E a sociedade civil?
A Embaixada do Reino Unido no Brasil também tem mantido contato contínuo com organizações da sociedade civil dedicadas à proteção das comunidades indígenas em todo o Brasil. Temos o compromisso de fornecer às organizações indígenas uma plataforma internacional para ecoar as vozes de suas lideranças diante da comunidade internacional. Nos últimos meses, nos reunimos algumas vezes com a Articulação Nacional dos Povos Indígenas, a Apib, por exemplo. Na quinta-feira antes da Coroação, o Rei Charles III se encontrou com lideranças indígenas. Isso mostra que o monarca tem esse desejo de ouvir os representantes desses povos e que ele entende a importância da proteção de suas culturas.
O Brasil mantém uma postura neutra sobre a guerra na Ucrânia, mas declarações do presidente Lula indicaram que a Ucrânia também tem sua parcela de responsabilidade pelo conflito. Como a senhora avalia as declarações recentes do presidente brasileiro sobre o caso?
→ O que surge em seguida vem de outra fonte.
(** C3, amended. In a record built from a candidate the participants
    field is [Number] of the value, with [0] for an absent (or null) one:
    absent gives [0], the string "42" gives [42], and a string is read as
    a number literal, so that "abc", which is none, gives [NaN]. *)
Theorem participants_coercion (comp : value) (c : Competition) :
  buildRecord comp = Some c →
  (getProp comp (js "participants") = Undefined ∨ getProp comp (js "participants") = Null →
   participants c = zero) ∧
  (getProp comp (js "participants") = Str (js "42") → participants c = numberOfNat 42) ∧
  (getProp comp (js "participants") = Str (js "abc") → participants c = NaN) ∧
  (∀ s, getProp comp (js "participants") = Str s → participants c = stringToNumber s).
Proof.
  intros H%buildRecord_participants.
  split; [|split; [|split]].
  - intros [E|E]; rewrite E in H; cbn [nullish toNumber] in H; congruence.
  - intros E. rewrite E in H. cbn [nullish toNumber] in H. injection H as <-.
    vm_compute. reflexivity.
  - intros E. rewrite E in H. cbn [nullish toNumber] in H. injection H as <-.
    vm_compute. reflexivity.
  - intros s E. rewrite E in H. cbn [nullish toNumber] in H. congruence.
Qed.

Lemma participants_coercion_witness :
  buildRecord (candidateWith [(js "participants", Str (js "42"))])
    = Some {| id := js "a"; title := js "A"; description := []; prize := [];
              timeLeft := []; source := []; participants := numberOfNat 42; tags := [] |}
  ∧ participants {| id := js "a"; title := js "A"; description := []; prize := [];
                    timeLeft := []; source := []; participants := numberOfNat 42;
                    tags := [] |} = numberOfNat 42.
Proof.
  assert (H : buildRecord (candidateWith [(js "participants", Str (js "42"))])
    = Some {| id := js "a"; title := js "A"; description := []; prize := [];
              timeLeft := []; source := []; participants := numberOfNat 42; tags := [] |})
    by (vm_compute; reflexivity).
  split; [exact H|].
  apply (participants_coercion _ _ H). vm_compute. reflexivity.
Defined.

(** C4. When no block is found at the object start that follows a marker,
    the turn pushes nothing and moves the cursor just past that start; the
    loop goes on from there, and a marker that occurs after that start is
    the next one found or comes after it. *)
Theorem unbalanced_block_is_skipped (chunk : jsstring)
    (searchIndex markerIndex objectStart fuel : nat) (competitions : list Competition) :
  indexOf chunk marker searchIndex = Some markerIndex →
  indexOf chunk (js "{") markerIndex = Some objectStart →
  extractJsonBlock chunk objectStart = None →
  scanTurn chunk searchIndex = Continue (objectStart + 1) [] ∧
  markerIndex < objectStart + 1 ∧
  scanLoop (S fuel) chunk searchIndex competitions
    = scanLoop fuel chunk (objectStart + 1) competitions ∧
  (∀ later, objectStart < later → isPrefix marker (drop later chunk) = true →
     ∃ next, indexOf chunk marker (objectStart + 1) = Some next ∧ next ≤ later).
Proof.
  intros Hm Ho Hr.
  assert (Ht : scanTurn chunk searchIndex = Continue (objectStart + 1) [])
    by (unfold scanTurn; rewrite Hm, Ho, Hr; done).
  split; [done|]. split; [|split].
  - apply indexOf_bounds in Ho; [lia | apply brace_nonempty].
  - simpl. rewrite Ht. by rewrite app_nil_r.
  - intros later Hlater Hocc. apply indexOf_complete; [lia | done].
Qed.

Lemma unbalanced_block_is_skipped_witness :
  extractJsonBlock chunkUnbalanced 16 = None ∧
  scanLoop (S (length chunkUnbalanced)) chunkUnbalanced 0 []
    = scanLoop (length chunkUnbalanced) chunkUnbalanced 17 [] ∧
  scanChunk chunkUnbalanced = Some [plainRecord "b" "B"].
Proof.
  assert (Hr : extractJsonBlock chunkUnbalanced 16 = None) by (vm_compute; reflexivity).
  split; [exact Hr|]. split.
  - apply (unbalanced_block_is_skipped chunkUnbalanced 0 0 16 (length chunkUnbalanced) []);
      [vm_compute; reflexivity | vm_compute; reflexivity | exact Hr].
  - vm_compute. reflexivity.
Defined.

Lemma truthy_present (v : value) : truthy v = true → ¬ absentOrEmpty v.
Proof. intros H [->|[->| ->]]; discriminate. Qed.

Section CandidateFacts.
O primeiro-ministro Rishi Sunak conversou com Lula sobre este assunto. Eles concordaram que os nossos países precisam trabalhar ainda mais de perto, já que o Brasil tem um papel de destaque no cenário internacional. Desde o início da guerra, a posição do governo britânico é muito clara — e não mudou: qualquer ataque à integridade territorial de outro país viola a Carta das Nações e as convenções de direitos humanos. O mundo inteiro deve pressionar Putin a tirar seu exército da Ucrânia. Mesmo antes do início da guerra, o Reino Unido, assim como outros países, apelaram para que a Rússia não abandonasse os canais diplomáticos. Nosso apoio ao povo da Ucrânia e nosso comprometimento em denunciar e combater as ações ilegais de Putin se mantêm. O governo britânico tem um lado muito claro e reafirma, todos os dias, que a Rússia deve acabar imediatamente com esta invasão ilegal e sem justificativa.
O presidente Lula condenou a violação da integração territorial da Ucrânia por parte do regime de Vladimir Putin...
Sim, isso reflete a posição da diplomacia brasileira nas últimas votações sobre o tema na ONU. Assim como Lula, o Reino Unido acredita numa ordem internacional fundada no respeito ao Direito Internacional e na preservação das soberanias nacionais, pilares da Carta da ONU. A guerra da Ucrânia está longe do Brasil, mas as consequências são sentidas por aqui. O aumento da inflação e a insegurança alimentar, por exemplo, afetam o mundo todo. O Reino Unido considera importante ter o suporte e a participação do Brasil na resolução deste conflito e para dar fim às ações irresponsáveis do regime de Vladimir Putin.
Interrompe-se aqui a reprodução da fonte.